SOURCE INFORMATION:
(** ** The actions of the directives *)

(** X9: inside a conditional group ([nested_if] not 0) the action of
    [#error] writes the directive back for the rescan, but without its
    message (the test [len(p) == 2] is the wrong way round), and raises
    [IndexError] when there is no message.  At the rescan the directive has
    no message left: [#error boom] inside [#if 1] raises [Exception()]
    where the same line outside raises [Exception('boom')]. *)
Theorem error_directive_inside_conditional_loses_its_message :
  (forall (d : string) (msg : value) (e : C99PreProcessor),
      nested_if (_lexer e) <> 0 ->
      p_error_directive [VStr d; msg] e = Ok (VStr (d ++ " "), e)
      /\ p_error_directive [VStr d] e = Raise IndexError)
  /\ (forall (d : string) (msg : value) (e : C99PreProcessor),
         nested_if (_lexer e) = 0 ->
         p_error_directive [VStr d; msg] e = Raise (Exception msg)
         /\ p_error_directive [VStr d] e = Raise (Exception VNone))
  /\ (forall d : nat,
         output (run_process (S (S d)) "main.c"
                   (engine_on ("#if 1" ++ nl ++ "#error boom" ++ nl ++ "#endif" ++ nl)))
         = Raise (Exception VNone))
  /\ (forall d : nat,
         output (run_process (S d) "main.c" (engine_on ("#error boom" ++ nl)))
         = Raise (Exception (VStr "boom"))).
Proof.
  split; [|split; [|split]].
  - intros d msg e Hz.
    assert (Hb : (nested_if (_lexer e) =? 0) = false) by (apply Z.eqb_neq; exact Hz).
    split.
    + unfold p_error_directive, nested_if_zero, mbind, get, ret. rewrite Hb.
      cbn. rewrite string_app_empty_r. reflexivity.
    + unfold p_error_directive, nested_if_zero, mbind, get, ret. rewrite Hb.
      reflexivity.
  - intros d msg e Hz.
    split; unfold p_error_directive, nested_if_zero, mbind, get, ret; rewrite Hz;
      reflexivity.
  - intros d. vm_compute. reflexivity.
  - intros d. vm_compute. reflexivity.
Qed.

Lemma error_directive_inside_conditional_loses_its_message_witness :
  p_error_directive [VStr "#error"; VStr "boom"]
    (set_lexer {| lineno := 2; nested_if := 1 |} (engine_on EmptyString))
  = Ok (VStr "#error ", set_lexer {| lineno := 2; nested_if := 1 |} (engine_on EmptyString)).
Proof.
  assert (H : nested_if (_lexer (set_lexer {| lineno := 2; nested_if := 1 |}
                                   (engine_on EmptyString))) <> 0) by discriminate.
  exact (proj1 (proj1 error_directive_inside_conditional_loses_its_message
                  "#error" (VStr "boom") _ H)).
Defined.

(** X10: a [#define] without a replacement list has [None] as its
    replacement.  Inside a conditional group the action writes the
    directive back with an f-string, which spells that [None] out: after
    the rescan the macro is defined as the text [None].  A header guard
    [#ifndef H / #define H / #endif] leaves [H] expanding to [None]. *)
Theorem empty_define_inside_conditional_becomes_None :
  (forall (d n : string) (e : C99PreProcessor),
      nested_if (_lexer e) <> 0 ->
      p_define_directive [VStr d; VStr n; VNone] e
      = Ok (VStr (d ++ " " ++ n ++ " None"), e))
  /\ (forall (e : C99PreProcessor), p_replacement_list [] e = Ok (VNone, e))
  /\ (forall d : nat,
         output (run_process (S (S d)) "main.c"
                   (engine_on ("#ifndef H" ++ nl ++ "#define H" ++ nl ++ "#endif" ++ nl
                               ++ "H" ++ nl)))
         = Ok (VStr (nl ++ nl ++ "None " ++ nl))).
Proof.
  split; [|split].
  - intros d n e Hz.
    assert (Hb : (nested_if (_lexer e) =? 0) = false) by (apply Z.eqb_neq; exact Hz).
    unfold p_define_directive, nested_if_zero, mbind, get, ret. rewrite Hb.
    cbn. reflexivity.
  - intros e. reflexivity.
  - intros d. vm_compute. reflexivity.
Qed.

Lemma empty_define_inside_conditional_becomes_None_witness :
  p_define_directive [VStr "#define"; VStr "H"; VNone]
    (set_lexer {| lineno := 2; nested_if := 1 |} (engine_on EmptyString))
  = Ok (VStr "#define H None",
        set_lexer {| lineno := 2; nested_if := 1 |} (engine_on EmptyString)).
Proof.
  assert (H : nested_if (_lexer (set_lexer {| lineno := 2; nested_if := 1 |}
                                   (engine_on EmptyString))) <> 0) by discriminate.
  exact (proj1 empty_define_inside_conditional_becomes_None "#define" "H" _ H).
Defined.

Lemma in_macro_str (n : string) (e : C99PreProcessor) :
  in_macro (VStr n) e = Ok (bool_decide (is_Some (macro e !! n)), e).
Proof. reflexivity. Qed.

(** X11: [#ifdef] and [#ifndef] test whether the name is a key of the macro
    table and are complementary; the group is kept only when the test
    holds, and the engine is left as it was.  After the action of [#undef]
    the name is no key: [#ifdef] is false, [#ifndef] is true, and the
    identifier stands for itself in a text line. *)
Theorem ifdef_and_ifndef_read_the_macro_table :
  (forall (n : string) (a b g : value) (e : C99PreProcessor),
      let d := bool_decide (is_Some (macro e !! n)) in
      p_if_group2 [a; VStr n; b; g] e
      = Ok (VTuple (VBool d) (if d then g else VStr EmptyString), e)
      /\ p_if_group3 [a; VStr n; b; g] e
         = Ok (VTuple (VBool (negb d)) (if d then VStr EmptyString else g), e)
      /\ p_if_group2 [a; VStr n; b] e = Ok (VTuple (VBool d) (VStr EmptyString), e)
      /\ p_if_group3 [a; VStr n; b] e
         = Ok (VTuple (VBool (negb d)) (VStr EmptyString), e))
  /\ (forall (n : string) (a b c g : value) (e : C99PreProcessor),
         nested_if (_lexer e) = 0 ->
         exists e1,
           p_undef_directive [a; VStr n] e = Ok (VStr nl, e1)
           /\ p_if_group2 [b; VStr n; c; g] e1
              = Ok (VTuple (VBool false) (VStr EmptyString), e1)
           /\ p_if_group3 [b; VStr n; c; g] e1 = Ok (VTuple (VBool true) g, e1)
           /\ p_token [VStr n] e1 = Ok (VStr n, e1)).
Proof.
  split.
  - intros n a b g e d. subst d.
    unfold p_if_group2, p_if_group3, mbind, item, ret.
    cbn [nth_error Nat.pred len List.length Nat.eqb].
    rewrite in_macro_str.
    destruct (bool_decide (is_Some (macro e !! n))); repeat split; reflexivity.
  - intros n a b c g e Hz.
    exists (set_macro (delete n (macro e)) e).
    assert (Hl : macro (set_macro (delete n (macro e)) e) !! n = None).
    { destruct e; cbn. apply lookup_delete_eq. }
    split; [|split; [|split]].
    + unfold p_undef_directive, nested_if_zero, mbind, get, ret, item. rewrite Hz.
      reflexivity.
    + unfold p_if_group2, mbind, item, ret. cbn [nth_error Nat.pred].
      rewrite (in_macro_undefined _ _ Hl). reflexivity.
    + unfold p_if_group3, mbind, item, ret. cbn [nth_error Nat.pred].
      rewrite (in_macro_undefined _ _ Hl). reflexivity.
    + unfold p_token, mbind, item, ret. cbn [nth_error Nat.pred].
      rewrite (in_macro_undefined _ _ Hl). reflexivity.
Qed.

Lemma ifdef_and_ifndef_read_the_macro_table_witness :
  exists e1,
    p_undef_directive [VStr "#undef"; VStr "__FILE__"] (engine_on EmptyString)
    = Ok (VStr nl, e1)
    /\ p_if_group2 [VStr "#ifdef"; VStr "__FILE__"; VStr nl; VStr "x"] e1
       = Ok (VTuple (VBool false) (VStr EmptyString), e1)
    /\ p_if_group3 [VStr "#ifndef"; VStr "__FILE__"; VStr nl; VStr "x"] e1
       = Ok (VTuple (VBool true) (VStr "x"), e1)
    /\ p_token [VStr "__FILE__"] e1 = Ok (VStr "__FILE__", e1).
Proof.
  exact (proj2 ifdef_and_ifndef_read_the_macro_table "__FILE__"
           (VStr "#undef") (VStr "#ifdef") (VStr nl) (VStr "x")
           (engine_on EmptyString) eq_refl).
Defined.

(** X12: [__FILE__] and [__LINE__] are defined once, by [__init__], from the
    values the fields have then: the empty string and the integer 1.
    Neither follows the file being processed or the line counter: whatever
    the current file and the state of the lexer, [__FILE__] expands to the
    empty string and [__LINE__] to the [int] 1, which the [join] of a text
    line refuses. *)
Theorem file_and_line_macros_are_frozen :
  forall (stdlib_path : list string) (keep_comment : bool)
         (fs : gmap string string) (clk : string -> string)
         (cur : option string) (lx : C99PreProcessorLexer),
    let e := set_lexer lx
               (set_current_file cur (C99PreProcessor_init stdlib_path keep_comment fs clk)) in
    p_token [VStr "__FILE__"] e = Ok (VStr EmptyString, e)
    /\ p_token [VStr "__LINE__"] e = Ok (VInt 1, e)
    /\ p_primary_expression [VStr "__LINE__"] e = Ok (VInt 1, e)
    /\ p_text_line [VInt 1; VStr nl] e = Raise TypeError
    /\ (forall d : nat,
           output (run_process (S (S d)) "main.c"
                     (engine_on (nl ++ nl ++ "#if __LINE__ == 1" ++ nl ++ "a" ++ nl
                                 ++ "#endif" ++ nl)))
           = Ok (VStr (nl ++ nl ++ "a " ++ nl))).
Proof.
  intros stdlib_path keep_comment fs clk cur lx e.
  split; [reflexivity|]. split; [reflexivity|]. split; [reflexivity|].
  split; [reflexivity|]. intros d. vm_compute. reflexivity.
Qed.

(** ** The include resolver *)

Lemma slice_enclosed (c d : ascii) (h : string) :
  slice_1_m1 (String c (h ++ String d EmptyString)) = h.
Proof.
  unfold slice_1_m1. cbn [String.length Nat.pred drop].
  rewrite string_length_app. cbn [String.length].
  replace (Nat.pred (String.length h + 1)) with (String.length h) by lia.
  apply string_take_app.
Qed.

Lemma last_char_snoc (h : string) (d : ascii) : last_char (h ++ String d EmptyString) = Some d.
Proof.
  induction h as [|c h IH]; [reflexivity|].
  change (String c h ++ String d EmptyString) with (String c (h ++ String d EmptyString)).
  cbn [last_char]. rewrite IH.
  destruct (h ++ String d EmptyString) eqn:E; [|reflexivity].
  destruct h; discriminate.
Qed.

Lemma search_stdlib_missing (h : string) (fs : list string) :
  forall (e : C99PreProcessor) (p0 : option string),
    (forall d, In d fs -> files e !! joinpath (Path d) h = None) ->
    exists p, search_stdlib fs h p0 e = Ok ((false, p), e).
Proof.
  induction fs as [|d fs IH]; intros e p0 H.
  - exists p0. reflexivity.
  - cbn [search_stdlib]. unfold mbind. rewrite is_file_run.
    rewrite (H d (or_introl eq_refl)).
    rewrite bool_decide_eq_false_2 by (intros [x Hx]; discriminate).
    apply IH. intros d' Hd'. apply H. right. exact Hd'.
Qed.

PROBLEM TO SOLVE: Whenever "ascii" shows up in a line of the listing, copy that whole line.

ANSWER TO THIS TASK:
Lemma slice_enclosed (c d : ascii) (h : string) :
Lemma last_char_snoc (h : string) (d : ascii) : last_char (h ++ String d EmptyString) = Some d.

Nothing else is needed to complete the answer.